**Data to examine:**
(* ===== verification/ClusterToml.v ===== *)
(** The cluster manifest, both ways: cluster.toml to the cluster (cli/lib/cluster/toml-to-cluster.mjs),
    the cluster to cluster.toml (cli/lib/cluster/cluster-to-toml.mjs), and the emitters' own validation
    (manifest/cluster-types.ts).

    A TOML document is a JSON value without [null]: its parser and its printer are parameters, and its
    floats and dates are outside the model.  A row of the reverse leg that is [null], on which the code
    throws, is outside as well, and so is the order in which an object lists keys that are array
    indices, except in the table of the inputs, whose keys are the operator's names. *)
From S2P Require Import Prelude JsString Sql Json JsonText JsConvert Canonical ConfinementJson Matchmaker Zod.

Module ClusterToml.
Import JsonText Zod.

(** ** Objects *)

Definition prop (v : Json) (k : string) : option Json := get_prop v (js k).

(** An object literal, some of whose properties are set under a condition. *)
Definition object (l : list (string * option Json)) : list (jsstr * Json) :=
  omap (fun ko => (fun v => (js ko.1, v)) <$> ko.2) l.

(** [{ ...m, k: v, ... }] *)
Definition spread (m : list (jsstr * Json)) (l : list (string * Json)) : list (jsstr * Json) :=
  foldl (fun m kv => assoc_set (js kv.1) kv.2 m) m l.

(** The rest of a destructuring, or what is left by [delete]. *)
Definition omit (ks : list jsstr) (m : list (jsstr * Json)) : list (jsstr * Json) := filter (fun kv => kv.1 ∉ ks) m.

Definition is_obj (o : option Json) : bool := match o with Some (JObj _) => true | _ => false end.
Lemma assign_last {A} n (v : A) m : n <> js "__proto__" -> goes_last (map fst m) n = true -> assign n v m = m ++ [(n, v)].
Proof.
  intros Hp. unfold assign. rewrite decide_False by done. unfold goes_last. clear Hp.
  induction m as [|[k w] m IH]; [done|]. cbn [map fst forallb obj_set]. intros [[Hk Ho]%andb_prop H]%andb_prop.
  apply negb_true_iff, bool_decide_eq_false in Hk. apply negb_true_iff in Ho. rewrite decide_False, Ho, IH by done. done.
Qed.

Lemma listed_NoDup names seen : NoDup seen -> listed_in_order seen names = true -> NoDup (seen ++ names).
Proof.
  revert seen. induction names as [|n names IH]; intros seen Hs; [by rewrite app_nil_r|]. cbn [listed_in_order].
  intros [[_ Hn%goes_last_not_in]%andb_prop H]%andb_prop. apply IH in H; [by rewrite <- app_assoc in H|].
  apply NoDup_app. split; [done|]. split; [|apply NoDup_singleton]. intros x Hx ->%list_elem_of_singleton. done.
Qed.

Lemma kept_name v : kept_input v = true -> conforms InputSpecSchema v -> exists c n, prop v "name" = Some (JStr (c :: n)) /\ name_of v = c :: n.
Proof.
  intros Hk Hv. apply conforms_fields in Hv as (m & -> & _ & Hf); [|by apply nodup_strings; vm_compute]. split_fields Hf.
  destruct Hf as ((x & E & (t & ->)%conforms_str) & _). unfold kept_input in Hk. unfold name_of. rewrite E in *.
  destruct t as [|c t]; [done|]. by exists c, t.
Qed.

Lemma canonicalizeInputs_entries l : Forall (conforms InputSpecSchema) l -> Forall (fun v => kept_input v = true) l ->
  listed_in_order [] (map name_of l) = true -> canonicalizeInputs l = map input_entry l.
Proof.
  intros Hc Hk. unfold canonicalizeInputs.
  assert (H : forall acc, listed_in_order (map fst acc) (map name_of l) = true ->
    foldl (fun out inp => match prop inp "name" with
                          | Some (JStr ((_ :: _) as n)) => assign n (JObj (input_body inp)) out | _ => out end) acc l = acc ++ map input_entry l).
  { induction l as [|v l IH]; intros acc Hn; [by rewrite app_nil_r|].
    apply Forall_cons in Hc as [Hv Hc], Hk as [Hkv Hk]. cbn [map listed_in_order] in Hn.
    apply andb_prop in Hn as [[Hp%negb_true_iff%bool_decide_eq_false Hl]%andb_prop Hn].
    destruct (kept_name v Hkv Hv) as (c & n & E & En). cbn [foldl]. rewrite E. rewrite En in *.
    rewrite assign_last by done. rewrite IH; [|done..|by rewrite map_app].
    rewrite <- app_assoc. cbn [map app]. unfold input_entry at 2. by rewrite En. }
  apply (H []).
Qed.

**Work order:** Each of the records should be written out again, exactly as it reads.

**Answer box:**
(* ===== verification/ClusterToml.v ===== *)
(** The cluster manifest, both ways: cluster.toml to the cluster (cli/lib/cluster/toml-to-cluster.mjs),
    the cluster to cluster.toml (cli/lib/cluster/cluster-to-toml.mjs), and the emitters' own validation
    (manifest/cluster-types.ts).

    A TOML document is a JSON value without [null]: its parser and its printer are parameters, and its
    floats and dates are outside the model.  A row of the reverse leg that is [null], on which the code
    throws, is outside as well, and so is the order in which an object lists keys that are array
    indices, except in the table of the inputs, whose keys are the operator's names. *)
From S2P Require Import Prelude JsString Sql Json JsonText JsConvert Canonical ConfinementJson Matchmaker Zod.

Module ClusterToml.
Import JsonText Zod.

(** ** Objects *)

Definition prop (v : Json) (k : string) : option Json := get_prop v (js k).

(** An object literal, some of whose properties are set under a condition. *)
Definition object (l : list (string * option Json)) : list (jsstr * Json) :=
  omap (fun ko => (fun v => (js ko.1, v)) <$> ko.2) l.

(** [{ ...m, k: v, ... }] *)
Definition spread (m : list (jsstr * Json)) (l : list (string * Json)) : list (jsstr * Json) :=
  foldl (fun m kv => assoc_set (js kv.1) kv.2 m) m l.

(** The rest of a destructuring, or what is left by [delete]. *)
Definition omit (ks : list jsstr) (m : list (jsstr * Json)) : list (jsstr * Json) := filter (fun kv => kv.1 ∉ ks) m.

Definition is_obj (o : option Json) : bool := match o with Some (JObj _) => true | _ => false end.
Lemma assign_last {A} n (v : A) m : n <> js "__proto__" -> goes_last (map fst m) n = true -> assign n v m = m ++ [(n, v)].
Proof.
  intros Hp. unfold assign. rewrite decide_False by done. unfold goes_last. clear Hp.
  induction m as [|[k w] m IH]; [done|]. cbn [map fst forallb obj_set]. intros [[Hk Ho]%andb_prop H]%andb_prop.
  apply negb_true_iff, bool_decide_eq_false in Hk. apply negb_true_iff in Ho. rewrite decide_False, Ho, IH by done. done.
Qed.

Lemma listed_NoDup names seen : NoDup seen -> listed_in_order seen names = true -> NoDup (seen ++ names).
Proof.
  revert seen. induction names as [|n names IH]; intros seen Hs; [by rewrite app_nil_r|]. cbn [listed_in_order].
  intros [[_ Hn%goes_last_not_in]%andb_prop H]%andb_prop. apply IH in H; [by rewrite <- app_assoc in H|].
  apply NoDup_app. split; [done|]. split; [|apply NoDup_singleton]. intros x Hx ->%list_elem_of_singleton. done.
Qed.

Lemma kept_name v : kept_input v = true -> conforms InputSpecSchema v -> exists c n, prop v "name" = Some (JStr (c :: n)) /\ name_of v = c :: n.
Proof.
  intros Hk Hv. apply conforms_fields in Hv as (m & -> & _ & Hf); [|by apply nodup_strings; vm_compute]. split_fields Hf.
  destruct Hf as ((x & E & (t & ->)%conforms_str) & _). unfold kept_input in Hk. unfold name_of. rewrite E in *.
  destruct t as [|c t]; [done|]. by exists c, t.
Qed.

Lemma canonicalizeInputs_entries l : Forall (conforms InputSpecSchema) l -> Forall (fun v => kept_input v = true) l ->
  listed_in_order [] (map name_of l) = true -> canonicalizeInputs l = map input_entry l.
Proof.
  intros Hc Hk. unfold canonicalizeInputs.
  assert (H : forall acc, listed_in_order (map fst acc) (map name_of l) = true ->
    foldl (fun out inp => match prop inp "name" with
                          | Some (JStr ((_ :: _) as n)) => assign n (JObj (input_body inp)) out | _ => out end) acc l = acc ++ map input_entry l).
  { induction l as [|v l IH]; intros acc Hn; [by rewrite app_nil_r|].
    apply Forall_cons in Hc as [Hv Hc], Hk as [Hkv Hk]. cbn [map listed_in_order] in Hn.
    apply andb_prop in Hn as [[Hp%negb_true_iff%bool_decide_eq_false Hl]%andb_prop Hn].
    destruct (kept_name v Hkv Hv) as (c & n & E & En). cbn [foldl]. rewrite E. rewrite En in *.
    rewrite assign_last by done. rewrite IH; [|done..|by rewrite map_app].
    rewrite <- app_assoc. cbn [map app]. unfold input_entry at 2. by rewrite En. }
  apply (H []).
Qed.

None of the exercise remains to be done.